Got a haybox. it's a thermal shipper from a shipping company, that's insulated, and supposed to have a mylar reflector bag. (didn't get the bag yet, but should get one in the future.)

haven't had a chance to try it, but looking forward to seeing how well it keeps the heat in. Soups, stews, beans, all those long-cooking items should be a lot more energy efficient to cook (especially in TX in the summer!)

--sgl


----------



## DaleK (Sep 23, 2004)

FalconDance said:


> Got a call from the farmer. He said that, upon checking, his wheat is "a bit" wet (last night he said he thought it was at 16%) and a little weedy BUT a friend of his had good wheat and was combining it as we spoke. Come to find out, husband had just spoken to his friend who informed him that he was NOT selling any more wheat to anybody and was going to store up the rest of his from the (acres and acres of) fields. Well! Guess he figures the price will keep rising, and then he'll make some $$$. Anyhow, the first farmer also said that if the guy didn't have any extra (which he does, he's just a jerk ...) then he'd try to make sure we had some somehow.



So how does it make him a jerk that he'd rather wait and sell it for more money than sell some to you? He's the one that put the work into it, he's the one that put big $$ into growing a crop, he's the one that took all the risk growing it.... he owes you nothing. Nothing jerk-like about that. Don't like it, grow it yourself.


----------



## CowgirlGloria (Jun 19, 2008)

Yes, if a farmer has the storage space on farm this year, not selling right at harvest is the smart economic move. The price will likely go up this year, and he can probably make more selling it later. I would not call him a "jerk" for doing what is best for his family.


----------



## vickie (Aug 8, 2002)

The farmer called yesterday. My dh went to pick it up. He went to the cruched stone company and weighed the empty truck. Then went to the farm and they shot it in the truck it was about 1/4 of the truck bed. Went back and weighed it again it was 800# ( i was planning 200#) it cost $80.00. I think that was a great price. We spent the evening hunting down buckets, bags and trash cans to put it in just to get it out of the truck. I will be working on rebagging it to rotate it in and out of the freezer to make sure nothing lives. Then storing it for long term. Its going to be a fun weekend. Vickie


----------



## FalconDance (Feb 4, 2007)

No, Dale, just by storing his excess he's not a jerk. I wasn't clear in what I meant. His personality is .... abrasive. His manner of telling husband (and of dealing with folks in general) was excessively jerk-ish. He acted as if we expected to have the wheat given to us - which we did not, we intended to pay a bit higher than the elevator was paying! - and after husband told him that, he acted as if he were lying. All THAT made him a jerk.

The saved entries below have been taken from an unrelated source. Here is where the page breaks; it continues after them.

(** A resource that was updated cannot be updated again.  Update stores the
    next version but gives the resource the version it had, so a second Update
    based on the metadata that the first one set is refused with a conflict,
    although nobody else wrote, and changes nothing; what is read from the store
    has the next version. *)
Theorem postgres_Update_stale db0 db o fs db' o' o2 fs2 :
  table db0 = ∅ → rtc postgres_step db0 db →
  postgres_Update db o fs = (Ok (), (db', o')) →
  o_Meta o2 = o_Meta o' → GetType o2 = GetType o → is_ok (ToJSON (o_Spec o2)) = true →
  let meta := default nilMeta (observe <$> o_Meta o') in
  (let '(r2, (db2, o2')) := postgres_Update db' o2 fs2 in
   (r2 = Err (ErrorResourceConflict (GetType o) (GetName meta) (GetMesh meta)) ∨ query_failure r2)
   ∧ table db2 = table db' ∧ o2' = o2)
  ∧ ∃ version, - 2 ^ 31 ≤ version < 2 ^ 31 ∧ GetVersion meta = itoa version
      ∧ tr_version <$> table db' !! row_key (GetType o) (GetName meta) (GetMesh meta) = Some (version + 1).
Proof.
  intros H0 Hr Hu Hm Ht Hj. pose proof (postgres_reachable_ok db0 db H0 Hr) as Hok.
  assert (table_ok (table db')) as Hok'.
  { apply (postgres_step_ok db); [|done]. pose proof (pstep_Update db o fs) as Hs. by rewrite Hu in Hs. }
  destruct (Update_Ok db o fs db' o' Hok Hu) as (meta & version & r & content & Hmeta & Hv & Hrow & <- & Hint & Hrow' & -> & _).
  cbn [SetMeta o_Meta] in *. cbv zeta. cbn [fmap option_fmap option_map default observe resourceMetaObject GetName GetMesh GetVersion id].
  pose proof (column_law db _ _ Hrow) as Hc. unfold int4 in Hc, Hint.
  split; [|exists (tr_version r); split; [lia|]; split; [done|]; by rewrite Hrow'].
  pose proof (Update_agrees db' o2 fs2 Hok') as Ha. unfold spec_Update in Ha. rewrite Hm, Ht in Ha.
  destruct (ToJSON (o_Spec o2)) as [content2|e|]; [|done..]. cbn [observe resourceMetaObject GetName GetMesh GetVersion] in Ha.
  rewrite atoi_itoa in Ha by lia. cbv zeta in Ha. rewrite Hrow' in Ha. cbn [tr_version] in Ha.
  rewrite (proj2 (Z.eqb_neq (tr_version r + 1) (tr_version r))) in Ha by lia.
  destruct (postgres_Update db' o2 fs2) as [r2 [db2 o2']]. unfold seen in Ha. cbn [fst snd] in Ha.
  destruct Ha as [Ha|(Hf & Ho & [Hdb|[Hdb _]])]; [injection Ha as -> -> ->; auto|by auto|done].
Qed.
End Refinement.

(** ** Listings *)

Section Listing.
Context `{Hjsonpb : Jsonpb} `{Hlaw : !LawfulJsonpb} {Db : Type} `{HDb : Database Db} `{HL : !LawfulDatabase Db}.

(** An item: the message of the row and its version, but not its times. *)
Definition item_of (k : Kind) (kr : tkey * trow) : Object :=
  mkObject (Some (resourceMetaObject (tk_name kr.1) (tk_mesh kr.1) (itoa (tr_version kr.2)) zeroTime zeroTime))
    (FromJSON (tr_spec kr.2) (zero_spec k)).2.

Definition row_readable (k : Kind) (kr : tkey * trow) : Prop := row_ok kr.1 kr.2 ∧ tk_type kr.1 = type_name k.

Lemma rowToItem_ok rs kr :
  row_readable (ol_Kind rs) kr →
  rowToItem rs (item_columns kr) = Ok (item_of (ol_Kind rs) kr) ∧ o_Kind (item_of (ol_Kind rs) kr) = ol_Kind rs.
Proof.
  intros [(_ & spec & Hm & Hk) Ht]. assert (kind_of_spec spec = ol_Kind rs) as Hkind by (apply type_name_inj; congruence).
  unfold rowToItem, item_of, item_columns, FromJSON. cbn [scan_item NewItem new_object o_Spec fst snd].
  unfold NewItem, new_object. cbn [o_Spec]. rewrite <- Hkind, (unmarshal_marshal spec _ Hm). done.
Qed.

Definition kept (paginate : bool) (size items : Z) {A} (l : list A) : list A :=
  if paginate then take (Z.to_nat (size - items)) l else l.

Lemma rows_loop_ok paginate size l items rs :
  0 ≤ items → Forall (row_readable (ol_Kind rs)) l →
  rows_loop paginate size (item_columns <$> l) items rs
  = (Ok (), (items + Z.of_nat (length l),
             mkObjectList (ol_Kind rs) (GetItems rs ++ (item_of (ol_Kind rs) <$> kept paginate size items l)) (NextOffset rs))).
Proof.
  intros Hi Hl. revert items rs Hi Hl; induction l as [|kr l IH]; intros items rs Hi Hl; cbn [fmap list_fmap rows_loop].
  { unfold kept. replace (items + Z.of_nat (length (@nil (tkey * trow)))) with items by (simpl; lia).
    rewrite take_nil. destruct paginate; rewrite app_nil_r; by destruct rs. }
  apply Forall_cons in Hl as [Hkr Hl]. destruct (rowToItem_ok rs kr Hkr) as [-> Hk]. cbn [length].
  destruct (negb paginate || (items <? size)) eqn:Eb.
  - unfold AddItem. rewrite bool_decide_eq_true_2 by done. rewrite IH by (done || lia). cbn [GetItems ol_Kind NextOffset].
    f_equal. f_equal; [lia|f_equal]. rewrite <- app_assoc. f_equal. unfold kept. destruct paginate; [|done].
    simpl in Eb. apply Z.ltb_lt in Eb.
    replace (Z.to_nat (size - items)) with (S (Z.to_nat (size - (items + 1)))) by lia. done.
  - apply orb_false_iff in Eb as [Ep Eb]. apply negb_false_iff in Ep. subst paginate. apply Z.ltb_ge in Eb.
    rewrite IH by (done || lia). f_equal. f_equal; [lia|]. unfold kept.
    by replace (Z.to_nat (size - items)) with 0%nat by lia; replace (Z.to_nat (size - (items + 1))) with 0%nat by lia.
Qed.
(** C28: Reading what was written, on Kubernetes.  A resource that was created has
    the name and the mesh it was created with; once reads have caught up, Get with
    these gives it back with its message, and Get with any other mesh reports that
    it does not exist, unless the call to the API server fails.  Names are shared by
    all meshes: while the resource exists, none of its type and name can be created
    in any mesh, although Get in that mesh reports that there is none. *)
Theorem kubernetes_read_your_writes cl o fs cl' r' cl2 :
  o_Meta o = None → o_Kind o ≠ KMesh → is_ok (ToMap (zero_spec (o_Kind o))) = true →
  kubernetes_Create cl o fs = (Ok (), (cl', r')) → view cl2 = objects cl' →
  let k := o_Kind o in
  let name := co_Name (NewCreateOptions fs) in
  let mesh := co_Mesh (NewCreateOptions fs) in
  (∃ meta, o_Meta r' = Some meta ∧ GetName (observe meta) = name ∧ GetMesh (observe meta) = mesh
     ∧ let call := kubernetes_Get cl2 (new_object k) [GetByKey name mesh] in
       call = (Ok (), mkObject (Some meta) (o_Spec o)) ∨ read_failure call.1)
  ∧ (∀ mesh', mesh' ≠ mesh →
       let call := kubernetes_Get cl2 (new_object k) [GetByKey name mesh'] in
       call.1 = Err (ErrorResourceNotFound (type_name k) name mesh') ∨ read_failure call.1)
  ∧ ∀ cl3 o2 fs2, objects cl3 = objects cl' → o_Meta o2 = None → o_Kind o2 = k → co_Name (NewCreateOptions fs2) = name →
      (kubernetes_Create cl3 o2 fs2).1 ≠ Ok ().
Proof.
  intros Hm Hk Hz Hc Hv k name mesh.
  destruct (Create_Ok cl o fs cl' r' Hm Hc) as (key & obj & Hkey & Hin & _ & Hobj & Hkind & Hspec & Hmeta).
  destruct (Hspec Hk) as [Hs Hmf]. fold k name in Hkey, Hin, Hkind, Hz. fold mesh in Hmf.
  assert (objects cl' !! key = Some obj) as Hlook by (rewrite Hobj; apply lookup_insert_eq).
  clear Hc. assert (k ≠ KMesh) as Hkm by exact Hk.
  assert (ko_GetMesh obj = mesh) as Hgm by (unfold ko_GetMesh; rewrite Hkind; clearbody k; destruct k; [congruence|exact Hmf..]).
  pose proof (ToCoreResource_fresh obj o k Hs eq_refl) as Hfresh.
  pose proof (λ m, Get_fresh cl2 k name m key Hin Hz Hkey) as Hget. rewrite Hv, Hlook, Hfresh, Hgm in Hget. cbv zeta in Hget.
  split; [|split].
  - exists (KubernetesMeta (adapter_of obj)). split; [done|]. cbn [observe GetName GetMesh]. split.
    { destruct (objects_key cl' key obj Hlook) as [Hok _]. unfold resource_key in Hkey.
      apply rbind_Ok in Hkey as ([nm ns] & Hn & [= <-]). unfold kube_key in Hok. injection Hok as _ Hns Hnm.
      unfold KubernetesMetaAdapter_GetName, adapter_of. cbn [ka_Namespace ka_Name]. rewrite Hns, Hnm.
      assert (ko_Scope k = ScopeNamespace) as Hsc by (clearbody k; destruct k; [congruence|reflexivity..]). rewrite Hsc in Hn.
      destruct (CoreName_roundtrip name nm ns Hn) as [Hr Hne]. by rewrite (proj2 (String.eqb_neq _ _) Hne). }
    split; [done|]. destruct (Hget mesh) as [[Hf _]|Hg]; [by right|left]. rewrite Hg. by rewrite String.eqb_refl.
  - intros mesh' Hne. destruct (Hget mesh') as [[Hf _]|Hg]; [by right|left]. rewrite Hg.
    by rewrite (proj2 (String.eqb_neq mesh mesh')) by congruence.
  - intros cl3 o2 fs2 Ho Hm2 Hk2 Hn2 Hc2. destruct (kubernetes_Create cl3 o2 fs2) as [r2 [cl4 o4]] eqn:E2. cbn [fst] in Hc2. subst r2.
    destruct (Create_Ok cl3 o2 fs2 cl4 o4 Hm2 E2) as (key2 & _ & Hkey2 & _ & Hnone & _).
    rewrite Hk2, Hn2 in Hkey2. rewrite Hkey in Hkey2. injection Hkey2 as <-. rewrite Ho in Hnone. congruence.
Qed.
#[local] Instance pod_client : PodClient pod_cluster :=
  {| get_Pod := λ c ns name, if decide ((ns, name) = ("demo", "web")) then inr side_pod else inl (Errorf "NotFound" []);
     list_Pods := λ c ns, inr (if String.eqb ns "demo" then [side_pod] else []);
     get_Service := λ c ns name, if decide ((ns, name) = ("demo", "web")) then inr web_service else inl (Errorf "NotFound" []);
     list_Services := λ c ns, inr (if String.eqb ns "demo" then [web_service] else []);
     get_Dataplane := λ c ns name, found (stored_dataplanes c !! (ns, name));
     list_Dataplanes := λ c, inr (map_to_list (stored_dataplanes c)).*2;
     CreateOrUpdate := λ c o f,
       match stored_dataplanes c !! dp_key o with
       | None => write_object (stored_dataplanes c) OperationResultCreated o o f
       | Some old => write_object (stored_dataplanes c) OperationResultUpdated o old f
       end;
     SetControllerReference := λ p _, inr (om_Name (pod_Meta p));
     GetControllerOf := λ rest, if String.eqb rest "" then None else Some ("Pod", rest) |}.

Definition cluster_world (c : pod_cluster) : World :=
  mkWorld {[("demo", "web") := side_pod]} {[("demo", "web") := web_service]} (stored_dataplanes c).

Lemma stored_insert c o new :
  dp_key new = dp_key o → ko_Kind new = KDataplane →
  stored_dataplanes (<[dp_key o := new]> (stored_dataplanes c)) = <[dp_key o := new]> (stored_dataplanes c).
Proof.
  intros Hk Hn. apply map_filter_id. intros k x [[<- <-]|[_ Hx]]%lookup_insert_Some; [by split|].
  by apply map_lookup_filter_Some in Hx as [_ Hx].
Qed.

Lemma stored_idem c : stored_dataplanes (stored_dataplanes c) = stored_dataplanes c.
Proof. apply map_filter_id. by intros k x [_ Hx]%map_lookup_filter_Some. Qed.

#[local] Program Instance pod_client_lawful : LawfulPodClient pod_cluster := {| world := cluster_world; synced := λ _, True |}.
Next Obligation. intros c k p Hp. cbn in Hp. by apply lookup_singleton_Some in Hp as [<- <-]. Qed.
Next Obligation. intros c k p Hp. cbn in Hp. by apply lookup_singleton_Some in Hp as [<- <-]. Qed.
Next Obligation. intros c k o Ho. cbn in Ho. by apply map_lookup_filter_Some in Ho as [_ Hk]. Qed.
Next Obligation.
  intros c ns name _. cbn. destruct (decide ((ns, name) = ("demo", "web"))) as [->|Hne]; [apply lookup_singleton_eq|].
  intros _. by rewrite lookup_singleton_ne.
Qed.
Next Obligation.
  intros c ns name svc _. cbn. rewrite lookup_singleton_Some. destruct (decide ((ns, name) = ("demo", "web"))); naive_solver.
Qed.
Next Obligation.
  intros c ns l _ [= <-]. cbn [services world cluster_world]. rewrite map_to_list_singleton. cbn [fmap list_fmap snd].
  destruct (String.eqb_spec ns "demo") as [->|Hne]; [by rewrite filter_cons_True|]. rewrite filter_cons_False; [done|].
  intros Hns. apply Hne. symmetry. exact Hns.
Qed.
Next Obligation. by intros c l _ [= <-]. Qed.
Next Obligation.
  intros c o f _ Ho Hf. cbn [CreateOrUpdate pod_client world cluster_world pods services dataplanes].
  assert (∀ x, dp_key x = dp_key o → ko_Kind x = KDataplane → ∀ new, f x = (Ok (), new) →
    written (stored_dataplanes c) o new (stored_dataplanes (<[dp_key o := new]> (stored_dataplanes c)))) as Hw.
  { intros x Hx Hkx new Hnew. destruct (Hf x new Hnew) as [Hk Hkind]. exists new. split; [by repeat split|].
    apply stored_insert; congruence. }
  destruct (stored_dataplanes c !! dp_key o) as [old|] eqn:E; unfold write_object.
  - apply map_lookup_filter_Some in E as [E [Hk Hkind]]. cbn in Hk, Hkind.
    destruct (f old) as [[[]|e|] new] eqn:Ef; (split_and!; [done..|]); [|left; apply stored_idem..].
    exists old, new. split_and!; [|done|by apply (Hw old)]. apply map_lookup_filter_Some. by split.
  - destruct (f o) as [[[]|e|] new] eqn:Ef; (split_and!; [done..|]); [|left; apply stored_idem..].
    exists new. split; [done|]. by apply (Hw o).
Qed.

But that's fine. There is wheat to be had in these parts. We'd just hoped to deal with a local to mutual benefit with an eye towards future business (between us). :shrug: Maybe things just aren't done like that anymore in the U S of A.

Picked up six small-ish boxes of canning jars - half were wide-mouth quarts and the rest older (and pretty) pint jars - at an auction for $1.50/bx with no bidders against me.


----------



## CowgirlGloria (Jun 19, 2008)

FalconDance said:


> But that's fine. There is wheat to be had in these parts. We'd just hoped to deal with a local to mutual benefit with an eye towards future business (between us). :shrug: Maybe things just aren't done like that anymore in the U S of A.


You just need to keep contacting local farmers. Two is not a representative sample, really. I buy oats directly off the farm here - lovely family. I buy hay from another local farmer. It benefits all concerned. Keep asking around, and I'm sure you will find someone nice to deal with.


----------



## Mutti (Sep 7, 2002)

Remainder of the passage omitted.